FIG. 5 depicts two elevational side view images of a representative longitudinal section of the waler assembly attached to one side of a series of interconnected float components in a floating dock; the upper image depicts the waler assembly with the strengthening plate removed and the lower image represents the same, positionally corresponding view of the waler with the strengthening plate attached; the dashed vertical lines formed through the corresponding upper and lower images reflect the seams or joints between successive segments of the extrusion, beam and strengthening plate respectively and depict the staggered or offset arrangement of the respective joints employed by the waler assembly and the float components.

DETAILED DESCRIPTION OF PREFERRED EMBODIMENTS

There is shown in FIG. 1 a metal waler assembly 10 for use in a floating dock 12. Floating docks and analogous walkways are well known in and disclosed for example in U.S. Pat. Nos. 6,205,945, 6,230,644 and 6,364,576. As shown in those references and elsewhere in the prior art, floating docks typically comprise a series of individual float components or modules 14, which are tied together and significantly strengthened by the waler assembly 10 of this invention. It should be understood that the waler assembly may be used to tie together and strengthen various types of floating platform structures including, but not necessarily limited to, floating docks and walkways. The particular type of dock, walkway or analogous floating platform structure that utilizes waler assembly 10 is not a limitation of this invention. As used herein, “platform” and “floating platform structure” should be understood to include docks, walkways and other supportive platforms designed to float in a marine environment or other body of water.

Referring to FIGS. 1-3, waler assembly 10 includes an elongate metal extrusion 16 having a preferred profile as best depicted in FIG. 3. It is especially preferred that the extrusion, as well as the other individual components of waler assembly 10, which are described below, be composed of aluminum of a type typically employed in marine applications. Alternative metals, metal alloys and corrosion-resistant synthetic materials may be employed, although in all cases, the extrusion and other components of the waler should be relatively lightweight, and yet strong, durable somewhat flexible and resistant to saltwater corrosion and other harsh marine conditions. Extrusion 16 may be formed in various selected lengths and each waler assembly 10 typically comprises a plurality of discrete, aligned extrusion pieces (also designated as 16) arranged end to end along the both sides of the dock.

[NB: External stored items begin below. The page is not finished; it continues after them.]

(** A row that is above all places looked at can be dropped. *)
Lemma find_above Y rows : (forall r, r ∈ rows -> row_y r + LINE_HEIGHT <= Y) -> List.find (in_row Y) rows = None.
Proof.
  intros H. induction rows as [|r rows IH]; cbn [List.find]; [done|]. unfold in_row at 1. pose proof (H r ltac:(by left)). destruct (Z.ltb_spec Y (row_y r + LINE_HEIGHT)); [lia|].
  rewrite andb_false_r. apply IH. intros r' Hr'. apply H. by right.
Qed.

Lemma find_up Y rows : List.find (in_row Y) (row_up <$> rows) = row_up <$> List.find (in_row (Y + LINE_HEIGHT)) rows.
Proof.
  induction rows as [|r rows IH]; cbn [List.find fmap list_fmap]; [done|].
  assert (in_row Y (row_up r) = in_row (Y + LINE_HEIGHT) r) as -> by (unfold in_row, row_up; cbn [row_y]; compare). by destruct (in_row _ r).
Qed.

Lemma screen_pixel_up bg rows X Y : screen_pixel bg (row_up <$> rows) X Y = screen_pixel bg rows X (Y + LINE_HEIGHT).
Proof.
  unfold screen_pixel. rewrite find_up. destruct (List.find _ rows) as [r|]; [|done]. cbn. unfold row_pixel, row_up. cbn [row_y row_text].
  by replace (Y - (row_y r - LINE_HEIGHT)) with (Y + LINE_HEIGHT - row_y r) by lia.
Qed.

Lemma row_pixel_empty bg X Y y : row_pixel bg X Y (mkRow y []) = bg.
Proof. unfold row_pixel. cbn [row_text]. rewrite lookup_nil. by destruct (_ <? _). Qed.

(** An empty row at the bottom shows nothing. *)
Lemma screen_pixel_new bg rows X Y y : (forall r, r ∈ rows -> row_y r + LINE_HEIGHT <= y) ->
  screen_pixel bg (mkRow y [] :: rows) X Y = if in_row Y (mkRow y []) then bg else screen_pixel bg rows X Y.
Proof. intros H. unfold screen_pixel. cbn [List.find]. destruct (in_row Y (mkRow y [])); [apply row_pixel_empty|done]. Qed.

Lemma scrolled_pixel fb X Y : fb_ok fb -> 0 <= X < fb_pitch fb -> 0 <= Y < fb_height fb ->
  pixel (scrolled fb) X Y = if Y <? fb_height fb - LINE_HEIGHT then pixel fb X (Y + LINE_HEIGHT) else Some (bg_color fb).
Proof.
  intros Hok HX HY. destruct Hok as [Hw Hp Hh Hm _]. unfold LINE_HEIGHT in *. unfold pixel, scrolled. cbn [fb_mem fb_pitch set_y set_mem set_cursor_pos]. unfold LINE_HEIGHT.
  set (p := fb_pitch fb) in *. set (h := fb_height fb) in *. set (m := fb_mem fb) in *. assert ((h - 23) * p + 23 * p = h * p) as Eh by ring. assert (0 <= (h - 23) * p) by nia.
  assert (length (take (Z.to_nat ((h - 23) * p)) (drop (Z.to_nat (23 * p)) m)) = Z.to_nat ((h - 23) * p)) as L1 by (rewrite length_take, length_drop; lia).
  destruct (Z.ltb_spec Y (h - 23)).
  - assert (Y * p + X < (h - 23) * p) by nia. rewrite lookup_app_l by (rewrite L1; nia). rewrite lookup_take_lt by nia. rewrite lookup_drop. f_equal. nia.
  - assert ((h - 23) * p <= Y * p + X < h * p) by nia. rewrite lookup_app_r by (rewrite L1; nia). rewrite L1, lookup_app_l by (rewrite length_replicate; nia). apply lookup_replicate_2. nia.
Qed.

As best shown in FIG. 3, each extrusion piece 16 includes an interior wall 18, an outer portion 20, and top and bottom end portions 22 and 24 that interconnect interior wall 18 and outer portion 20. The profile of extrusion piece 16 is configured to include an upper first upper compartment 26 and a second lower compartment 28. Outer portion 20 of extrusion piece 16 includes an upper notch 29 and an opposing lower notch 31 defining a slot, which are configured for respectively receiving the upper section 30 and the lower section 32 of an elongate and preferably aluminum (or other metal) strengthening plate 34 (FIGS. 2, 3). Plate 34 is formed in discrete end to end segments, which extend longitudinally through and are attached to aligned extrusion pieces 16, as described more fully below. Each extrusion piece is also configured to include mounting channels 36, 38 and 40, which are formed respectively in top and bottom portions 22, 24 and outer portion 20 of extrusion piece 16.

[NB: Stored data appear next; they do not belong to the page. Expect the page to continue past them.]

Lemma register_all_spec free0 ls ids frs c : (0 < length ids)%nat -> (length ids + length ls <= 256)%nat -> registered free0 ids frs c -> exists frs',
  let '(rs, c') := register_all ls c in rs = Some <$> seqZ (Z.of_nat (length ids)) (Z.of_nat (length ls)) /\ registered free0 (ids ++ ls) frs' c'.
Proof.
  revert ids frs c. induction ls as [|l ls IH]; intros ids frs c H0 Hl Hr; [exists frs; by rewrite app_nil_r|]. cbn [register_all length] in *.
  destruct (register_ap_spec free0 ids frs c l ltac:(lia) Hr) as (fr & H1). destruct (register_ap _ _ _ l c) as [r c1]. destruct H1 as [-> H1].
  assert (length (ids ++ [l]) = S (length ids)) as E by (rewrite length_app; cbn; lia). destruct (IH (ids ++ [l]) (frs ++ [fr]) c1) as (frs' & H2); [lia|lia|done|].
  exists frs'. destruct (register_all ls c1) as [rs c2]. destruct H2 as [-> H2]. rewrite <- app_assoc in H2. split; [|done].
  rewrite E, (seqZ_cons (Z.of_nat (length ids))) by lia. rewrite fmap_cons. by replace (Z.of_nat (S (length ids))) with (Z.succ (Z.of_nat (length ids))) by lia; replace (Z.pred (Z.of_nat (S (length ls)))) with (Z.of_nat (length ls)) by lia.
Qed.

Lemma iter_next fuel current max (c : Cpus F) : CpuIter_next (S fuel) current max c =
  if current <? max then
    match get_cpu_data current c with
    | Some d => if online (info d) then (Some current, current +[8] 1) else CpuIter_next fuel (current +[8] 1) max c
    | None => CpuIter_next fuel (current +[8] 1) max c
    end
  else (None, current).
Proof. done. Qed.

Lemma collect_next fuel current max (c : Cpus F) : collect (S fuel) current max c =
  match CpuIter_next (S 255) current max c with (Some i, next) => i :: collect fuel next max c | (None, _) => [] end.
Proof. done. Qed.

Waler assembly 10 further includes an elongate beam 42, FIGS. 2 and 3, which is composed of aluminum or other durable metal or synthetic material. The beam is received conformably within the compartment 26 of each aligned extrusion piece 16. More particularly, beam 42 is defined by an elongate outer channel that has a generally U-shaped cross sectional configuration. The beam features a flat inner panel or web 44, which flushly engages interior wall 18 of extrusion 16 and flat legs or flanges 46 and 48 that likewise flushly interengage corresponding interior walls of upper compartment 26. As with extrusion 16 and strengthening plate 34, beam 42 typically comprises a plurality of discrete elongate segments (likewise designated by reference numeral 42) that are generally aligned end to end within the aligned extrusion pieces of the waler assembly. Nonetheless, it is very important to note, that the joints or splices between successive adjoining beam segments 42 are staggered relative to and do not align with the joints or splices formed between successive adjoining extrusion pieces 16 that laterally abut the beam segments. By the same token, the joints or seams between the successive strengthening plates 34, beam segments 42 and extrusion pieces 16 are staggered relative to one another and relative to the joints between the laterally abutting, longitudinally juxtaposed float components 14. The seams between the successive float components, extrusion pieces, beam segments and strengthening plates are never laterally aligned. This feature is extremely important and provides substantial resulting benefits as described more fully below.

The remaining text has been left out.